__INSTRUCTIONS FOR THE TASK__: Below is a block of entries; repeat exactly the lines starting at the line that contains "NL_VERSION | NL_ECHO" and ending at the line that contains "Inductive nl_dest : Set", both included.

__DATA RECORDS__:
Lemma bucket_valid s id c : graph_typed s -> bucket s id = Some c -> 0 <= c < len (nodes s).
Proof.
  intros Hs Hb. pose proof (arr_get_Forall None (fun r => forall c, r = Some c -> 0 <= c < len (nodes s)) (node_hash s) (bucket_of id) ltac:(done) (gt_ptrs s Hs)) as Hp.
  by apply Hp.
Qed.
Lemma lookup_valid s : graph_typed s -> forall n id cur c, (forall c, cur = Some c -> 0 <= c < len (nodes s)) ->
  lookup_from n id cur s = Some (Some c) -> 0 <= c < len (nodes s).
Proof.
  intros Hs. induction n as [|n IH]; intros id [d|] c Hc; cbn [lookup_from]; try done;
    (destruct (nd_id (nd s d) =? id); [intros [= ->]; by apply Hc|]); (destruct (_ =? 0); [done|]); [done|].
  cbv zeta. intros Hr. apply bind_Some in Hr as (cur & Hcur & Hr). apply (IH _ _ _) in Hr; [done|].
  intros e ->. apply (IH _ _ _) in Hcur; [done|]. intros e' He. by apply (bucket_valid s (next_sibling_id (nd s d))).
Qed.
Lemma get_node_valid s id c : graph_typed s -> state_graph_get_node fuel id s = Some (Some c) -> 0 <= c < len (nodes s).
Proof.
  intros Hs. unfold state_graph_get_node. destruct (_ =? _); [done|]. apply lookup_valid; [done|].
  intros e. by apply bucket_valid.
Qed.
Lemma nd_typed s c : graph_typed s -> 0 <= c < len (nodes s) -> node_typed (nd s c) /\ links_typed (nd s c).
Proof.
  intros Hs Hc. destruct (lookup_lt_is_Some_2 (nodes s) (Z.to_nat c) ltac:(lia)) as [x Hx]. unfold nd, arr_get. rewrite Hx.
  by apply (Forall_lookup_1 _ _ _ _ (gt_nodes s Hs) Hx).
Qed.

---

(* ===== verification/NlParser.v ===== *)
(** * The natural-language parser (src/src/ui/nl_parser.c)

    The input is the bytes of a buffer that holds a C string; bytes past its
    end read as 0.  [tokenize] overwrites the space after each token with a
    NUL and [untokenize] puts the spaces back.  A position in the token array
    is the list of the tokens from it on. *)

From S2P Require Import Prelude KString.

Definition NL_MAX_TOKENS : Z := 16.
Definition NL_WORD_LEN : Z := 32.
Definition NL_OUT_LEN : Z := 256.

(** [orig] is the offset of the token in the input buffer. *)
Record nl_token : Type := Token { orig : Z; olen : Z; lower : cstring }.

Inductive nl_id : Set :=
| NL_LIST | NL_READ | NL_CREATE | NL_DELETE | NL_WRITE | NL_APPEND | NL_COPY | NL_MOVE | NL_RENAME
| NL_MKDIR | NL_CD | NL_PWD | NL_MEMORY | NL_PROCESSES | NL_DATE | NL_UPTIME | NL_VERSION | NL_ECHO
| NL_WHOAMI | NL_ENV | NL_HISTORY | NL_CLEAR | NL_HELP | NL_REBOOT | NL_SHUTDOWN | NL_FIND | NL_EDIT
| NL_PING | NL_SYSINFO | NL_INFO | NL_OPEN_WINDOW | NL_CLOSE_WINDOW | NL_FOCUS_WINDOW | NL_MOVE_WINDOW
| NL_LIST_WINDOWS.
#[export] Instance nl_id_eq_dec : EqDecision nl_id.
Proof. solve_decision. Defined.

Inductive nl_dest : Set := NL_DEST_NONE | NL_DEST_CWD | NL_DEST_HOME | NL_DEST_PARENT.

__EXERCISE RESULT__:
| NL_MKDIR | NL_CD | NL_PWD | NL_MEMORY | NL_PROCESSES | NL_DATE | NL_UPTIME | NL_VERSION | NL_ECHO
| NL_WHOAMI | NL_ENV | NL_HISTORY | NL_CLEAR | NL_HELP | NL_REBOOT | NL_SHUTDOWN | NL_FIND | NL_EDIT
| NL_PING | NL_SYSINFO | NL_INFO | NL_OPEN_WINDOW | NL_CLOSE_WINDOW | NL_FOCUS_WINDOW | NL_MOVE_WINDOW
| NL_LIST_WINDOWS.
#[export] Instance nl_id_eq_dec : EqDecision nl_id.
Proof. solve_decision. Defined.

Inductive nl_dest : Set := NL_DEST_NONE | NL_DEST_CWD | NL_DEST_HOME | NL_DEST_PARENT.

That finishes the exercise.